# Detecting anomalies from HEP data with Generative Adversarial Networks

(Someone smarter than me introduce the physics/objectives)

We'll train a generative adversarial network (GAN) to build a generator network that can simulate samples from the training distribution, while simultaneously building a discriminator network that learns to distinguish real training samples from simulated ones. This requires the discriminator to build a robust representation of the training distribution (provided you've trained a sufficiently good generator).

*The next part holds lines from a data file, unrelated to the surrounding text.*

(** [DeleteModel1ProviderBridge] *)
Definition DeleteModel1ProviderBridge (n : Model1Network) : M W unit :=
  do! lift (validateModel1Network n) in
  do! ensureModel1NetworkHasNoTunnels n in
  let! root := model1OpenvSwitchRoot in
  let! m := lift (parseModel1BridgeMappings (id_at model1BridgeMappingsKey (vr_ExternalIDs root))) in
  if existsb (fun kv => bool_decide (kv.2 = mn_ProviderBridge n)) (map_to_list m)
  then fail (Errorf "refusing to delete provider bridge while a physical network maps to it") else
  let! bridges := ov_Bridges ovs in
  let! ports := ov_Ports ovs in
  let! interfaces := ov_Interfaces ovs in
  let! bridge := lift (unique_row (bridge_named (mn_ProviderBridge n)) "provider bridge name is not unique" bridges) in
  match bridge with
  | None =>
      if existsb (port_named (mn_ProviderBridge n)) ports then fail (Errorf "provider bridge is absent but a same-name OVS port remains")
      else if existsb (interface_named (mn_ProviderBridge n)) interfaces
      then fail (Errorf "provider bridge is absent but a same-name OVS interface remains") else ret tt
  | Some b =>
      if negb (model1IDsMatch (vb_ExternalIDs b) (model1ProviderBridgeExternalIDs n)) || negb (bridge_settings_ok b)
         || negb (model1Contains (vr_Bridges root) (vb_UUID b))
      then fail (Errorf "refusing to delete changed, unowned, or detached provider bridge")
      else if negb (bool_decide (length (vb_Ports b) = 1%nat)) then fail (Errorf "provider bridge still has attached ports") else
      let! (port, iface) := lift (map_err (Wrapped "refusing to delete provider bridge") (validateModel1ProviderBridgeLocalPort b ports interfaces n)) in
      transact_ovs [VMutateRoot false root (vb_UUID b); VDeleteBridge (vb_UUID b); VDeletePort (vp_UUID port); VDeleteInterface (vi_UUID iface) None]
  end.

(** [ensureModel1BridgeMapping] *)
Definition ensureModel1BridgeMapping (n : Model1Network) : M W unit :=
  let! bridges := ov_Bridges ovs in
  let! bridge := lift (unique_row (bridge_named (mn_ProviderBridge n)) "provider bridge name is not unique" bridges) in
  match bridge with
  | None => fail (Errorf "dedicated OVSDB-Programmed provider bridge must be provisioned before activation")
  | Some b =>
      if negb (bool_decide (vb_Controller b = [])) then fail (Errorf "OVSDB-Programmed provider bridge must not have an OpenFlow controller")
      else if match vb_FailMode b with Some f => negb (bool_decide (f = standalone)) | None => false end
      then fail (Errorf "OVSDB-Programmed provider bridge must use standalone fail mode") else
      let! root := model1OpenvSwitchRoot in
      let! m := lift (parseModel1BridgeMappings (id_at model1BridgeMappingsKey (vr_ExternalIDs root))) in
      do! lift (validateModel1BridgeMappings root m n) in
      let ownerKey := model1BridgeMappingOwnerKey (mn_PhysicalNetwork n) in
      if bool_decide (id_at (mn_PhysicalNetwork n) m = mn_ProviderBridge n) then ret tt else
      let m := <[mn_PhysicalNetwork n := mn_ProviderBridge n]> m in
      transact_ovs [VUpdateRoot root (<[ownerKey := mn_ProviderBridge n]>
                                        (<[model1BridgeMappingsKey := formatModel1BridgeMappings m]> (vr_ExternalIDs root)))]
  end.

(** The external_ids of the root without the mapping of a network. *)
Definition without_mapping (n : Model1Network) (m : gmap string string) (ids : gmap string string) : gmap string string :=
  let ids := delete (model1BridgeMappingOwnerKey (mn_PhysicalNetwork n)) ids in
  if bool_decide (m = ∅) then delete model1BridgeMappingsKey ids else <[model1BridgeMappingsKey := formatModel1BridgeMappings m]> ids.
(** [deleteModel1BridgeMapping] *)
Definition deleteModel1BridgeMapping (n : Model1Network) : M W unit :=
  let! root := model1OpenvSwitchRoot in
  match vr_ExternalIDs root !! model1BridgeMappingOwnerKey (mn_PhysicalNetwork n) with
  | None => ret tt
  | Some owner =>
      if negb (bool_decide (owner = mn_ProviderBridge n))
      then fail (Errorf "refusing to remove physical network mapping owned by another provider bridge") else
      let! m := lift (parseModel1BridgeMappings (id_at model1BridgeMappingsKey (vr_ExternalIDs root))) in
      let mapped := id_at (mn_PhysicalNetwork n) m in
      if negb (bool_decide (mapped = ""%string)) && negb (bool_decide (mapped = mn_ProviderBridge n))
      then fail (Errorf "refusing to remove changed physical network mapping") else
      let m := if bool_decide (mapped = ""%string) then m else delete (mn_PhysicalNetwork n) m in
      transact_ovs [VUpdateRoot root (without_mapping n m (vr_ExternalIDs root))]
  end.

(** The localnet port the code expects. *)
Definition localnet_ok (n : Model1Network) (p : NPort) : bool :=
  model1IDsMatch (np_ExternalIDs p) (model1NetworkExternalIDs n) && bool_decide (np_Type p = "localnet"%string)
  && model1MapsEqual (np_Options p) (model1LocalnetOptions n) && sameModel1Addresses (np_Addresses p) ["unknown"%string]
  && bool_decide (np_Tag p = None).
(** [model1LocalnetLSP] *)
Definition model1LocalnetLSP (u : string) (n : Model1Network) : NPort :=
  {| np_UUID := u; np_Name := model1NetworkPortName n; np_Type := "localnet"; np_Addresses := ["unknown"%string];
     np_Options := model1LocalnetOptions n; np_Tag := None; np_ExternalIDs := model1NetworkExternalIDs n |}.
Definition attached_switches (p : NPort) (switches : list NSwitch) : list NSwitch :=
  List.filter (fun s => model1Contains (ns_Ports s) (np_UUID p)) switches.
Definition foreign_switch (n : Model1Network) (s : NSwitch) : bool := negb (bool_decide (ns_Name s = mn_LogicalSwitch n)).

(** [ensureModel1LocalnetLSP] *)
Definition ensureModel1LocalnetLSP (n : Model1Network) : M W unit :=
  let! switches := nd_Switches nb in
  let! switch := lift (unique_row (fun s => bool_decide (ns_Name s = mn_LogicalSwitch n)) "logical switch name is not unique" switches) in
  match switch with
  | None => fail (Errorf "logical switch not found")
  | Some s =>
      let! ports := nd_Ports nb in
      let! existing := lift (unique_row (fun p => bool_decide (np_Name p = model1NetworkPortName n))
                                        "OVSDB-Programmed localnet port name is not unique" ports) in
      match existing with
      | None => let! u := nd_NewUUID nb in transact_nb [NCreatePort (model1LocalnetLSP u n); NMutateSwitch true s u]
      | Some p =>
          if negb (localnet_ok n p) then fail (Errorf "logical switch port is not the expected owned OVSDB-Programmed localnet port") else
          let owners := attached_switches p switches in
          if existsb (foreign_switch n) owners then fail (Errorf "OVSDB-Programmed localnet port belongs to another logical switch") else
          match owners with
          | [] => transact_nb [NMutateSwitch true s (np_UUID p)]
          | [_] => ret tt
          | _ => fail (Errorf "OVSDB-Programmed localnet port is attached to multiple logical switches")
          end
      end
  end.

(** [deleteModel1LocalnetLSP] *)
Definition deleteModel1LocalnetLSP (n : Model1Network) : M W unit :=
  let! switches := nd_Switches nb in
  let! ports := nd_Ports nb in
  let! port := lift (unique_row (fun p => bool_decide (np_Name p = model1NetworkPortName n))
                                "OVSDB-Programmed localnet port name is not unique" ports) in
  match port with
  | None => ret tt
  | Some p =>
      if negb (localnet_ok n p) then fail (Errorf "refusing to delete changed or unowned OVSDB-Programmed localnet port") else
      let owners := attached_switches p switches in
      if existsb (foreign_switch n) owners then fail (Errorf "refusing to detach OVSDB-Programmed localnet port from another logical switch") else
      transact_nb (((fun s => NMutateSwitch false s (np_UUID p)) <$> owners) ++ [NDeletePort (np_UUID p)])
  end.

(** [runModel1DatabaseSteps]; the error of the second step says that the first one is done. *)
Definition runModel1DatabaseSteps (first second : M W unit) : M W unit :=
  do! wrap (Wrapped "OVSDB-Programmed step") first in
  wrap (Wrapped "OVSDB-Programmed operation partially completed") second.

(** [EnsureModel1Network] and [DeleteModel1Network] *)
Definition EnsureModel1Network (n : Model1Network) : M W unit :=
  do! lift (validateModel1Network n) in
  do! wrap (Wrapped "ensure OVSDB-Programmed provider bridge") (EnsureModel1ProviderBridge n) in
  runModel1DatabaseSteps (ensureModel1BridgeMapping n) (ensureModel1LocalnetLSP n).
Definition DeleteModel1Network (n : Model1Network) : M W unit :=
  do! lift (validateModel1Network n) in
  do! ensureModel1NetworkHasNoTunnels n in
  runModel1DatabaseSteps (deleteModel1LocalnetLSP n) (deleteModel1BridgeMapping n).

(** [model1VXLANInterface] and [model1VXLANPort] *)
Definition model1VXLANInterface (u : string) (t : Model1Tunnel) : VInterface :=
  {| vi_UUID := u; vi_Name := mt_Name t; vi_Type := "vxlan"; vi_Options := model1VXLANOptions t; vi_ExternalIDs := model1TunnelExternalIDs t |}.
Definition model1VXLANPort (u iface : string) (t : Model1Tunnel) : VPort :=
  {| vp_UUID := u; vp_Name := mt_Name t; vp_Interfaces := [iface]; vp_ExternalIDs := model1TunnelExternalIDs t |}.

(** The interface and the port of a tunnel, with whether the row exists. *)
Definition tunnel_interface (t : Model1Tunnel) (interfaces : list VInterface) : M W (VInterface * bool) :=
  let! iface := lift (unique_row (interface_named (mt_Name t)) "OVS interface name is not unique" interfaces) in
  match iface with
  | None => let! u := ov_NewUUID ovs in ret (model1VXLANInterface u t, existsb (fun i => bool_decide (vi_UUID i = u)) interfaces)
  | Some i =>
      if negb (model1IDsMatch (vi_ExternalIDs i) (model1ExternalIDs (mt_Key t)))
      then fail (Errorf "OVS interface is not owned by the OVSDB-Programmed integration")
      else ret ({| vi_UUID := vi_UUID i; vi_Name := vi_Name i; vi_Type := "vxlan"; vi_Options := model1VXLANOptions t;
                   vi_ExternalIDs := mergeModel1IDs (vi_ExternalIDs i) (model1TunnelExternalIDs t) |}, true)
  end.
Definition other_port (iface : VInterface) (port : option VPort) (p : VPort) : bool :=
  model1Contains (vp_Interfaces p) (vi_UUID iface) && match port with Some q => negb (bool_decide (vp_UUID p = vp_UUID q)) | None => true end.
Definition tunnel_port (t : Model1Tunnel) (iface : VInterface) (ports : list VPort) : M W (VPort * bool) :=
  let! port := lift (unique_row (port_named (mt_Name t)) "OVS port name is not unique" ports) in
  if existsb (other_port iface port) ports then fail (Errorf "OVS interface is referenced by another port") else
  match port with
  | None => let! u := ov_NewUUID ovs in ret (model1VXLANPort u (vi_UUID iface) t, existsb (fun p => bool_decide (vp_UUID p = u)) ports)
  | Some p =>
      if negb (model1IDsMatch (vp_ExternalIDs p) (model1ExternalIDs (mt_Key t))) || negb (bool_decide (vp_Interfaces p = [vi_UUID iface]))
      then fail (Errorf "OVS port is not the owned OVSDB-Programmed tunnel port")
      else ret ({| vp_UUID := vp_UUID p; vp_Name := vp_Name p; vp_Interfaces := vp_Interfaces p;
                   vp_ExternalIDs := mergeModel1IDs (vp_ExternalIDs p) (model1TunnelExternalIDs t) |}, true)
  end.
Definition attached_bridges (p : VPort) (bridges : list VBridge) : list VBridge :=
  List.filter (fun b => model1Contains (vb_Ports b) (vp_UUID p)) bridges.

(** [ensureModel1OVSTunnel] *)
Definition ensureModel1OVSTunnel (t : Model1Tunnel) : M W unit :=
  let! bridges := ov_Bridges ovs in
  let! interfaces := ov_Interfaces ovs in
  let! ports := ov_Ports ovs in
  let! bridge := lift (unique_row (bridge_named (mt_Bridge t)) "OVS bridge name is not unique" bridges) in
  match bridge with
  | None => fail (Errorf "OVS bridge not found")
  | Some b =>
      if negb (model1ProviderBridgeMatchesTunnel b t) then fail (Errorf "OVS bridge is not the owned OVSDB-Programmed provider bridge") else
      let! (iface, iface_exists) := tunnel_interface t interfaces in
      let! (port, port_exists) := tunnel_port t iface ports in
      let owners := attached_bridges port bridges in
      if existsb (fun o => negb (bool_decide (vb_Name o = mt_Bridge t))) owners then fail (Errorf "OVS port is attached to unexpected bridge") else
      let iface_op := if iface_exists then VUpdateInterface iface else VCreateInterface iface in
      match owners with
      | [] => transact_ovs [iface_op; if port_exists then VUpdatePort port else VCreatePort port; VMutateBridge true b (vp_UUID port)]
      | [_] => transact_ovs [iface_op; VUpdatePort port]
      | _ => fail (Errorf "OVS port is attached to multiple bridges")
      end
  end.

Then when we want to detect new anomalous events, we ditch the generator and just run new samples through the discriminator. Samples that are unlikely under the training distribution (and which are therefore likely to be anomalies) will then be ranked more highly by the discriminator, and we can use its output as a detection statistic.

A good chunk of the GAN training code (and its sometimes obnoxious comments) comes from [this official Keras example](https://keras.io/guides/writing_a_training_loop_from_scratch/).

Begin by doing our imports and defining some hyperparameters.

In [1]:
import subprocess
from pathlib import Path

import h5py
import numpy as np
import tensorflow as tf
from sklearn.preprocessing import StandardScaler
from sklearn.model_selection import train_test_split
from tqdm import tqdm

from bokeh.plotting import figure
from bokeh.io import output_notebook, show
from bokeh.palettes import Dark2_8 as palette

output_notebook()


# Basic params
BATCH_SIZE = 8192
LATENT_DIM = 32  # dimension of the latent vector the generator samples
VALID_FRAC = 0.25  # fraction of background/signal datasets to use for validation
SEED = 101588  # random seed
NUM_TRAIN_SAMPLES = 5000000  # you know what it is

# Optimization params
GEN_UPDATES = 8  # number of gradient updates to perform to the
                 # generator in between updates to the discriminator
D_LR = 0.0003  # learning rate for the discriminator
G_LR = 0.0008  # learning rate for the generator
FPR_THRESH = 1e-5  # false positive rate to use during validation

# paths and what not
BACKGROUND_FNAME = Path("background.h5")
SIGNAL_FNAMES = {
    "A-4_leptons": "https://zenodo.org/record/7152590/files/Ato4l_lepFilter_13TeV_filtered.h5?download=1",
    "leptoquarks-b_tau": "https://zenodo.org/record/7152599/files/leptoquark_LOWMASS_lepFilter_13TeV_filtered.h5?download=1",
    "h_0-tau_tau": "https://zenodo.org/record/7152614/files/hToTauTau_13TeV_PU20_filtered.h5?download=1",
    "h_plus-tau_nu": "https://zenodo.org/record/7152617/files/hChToTauNu_13TeV_PU20_filtered.h5?download=1"
}

2023-07-13 18:04:27.197515: I tensorflow/core/platform/cpu_feature_guard.cc:182] This TensorFlow binary is optimized to use available CPU instructions in performance-critical operations.
To enable the following instructions: AVX2 FMA, in other operations, rebuild TensorFlow with the appropriate compiler flags.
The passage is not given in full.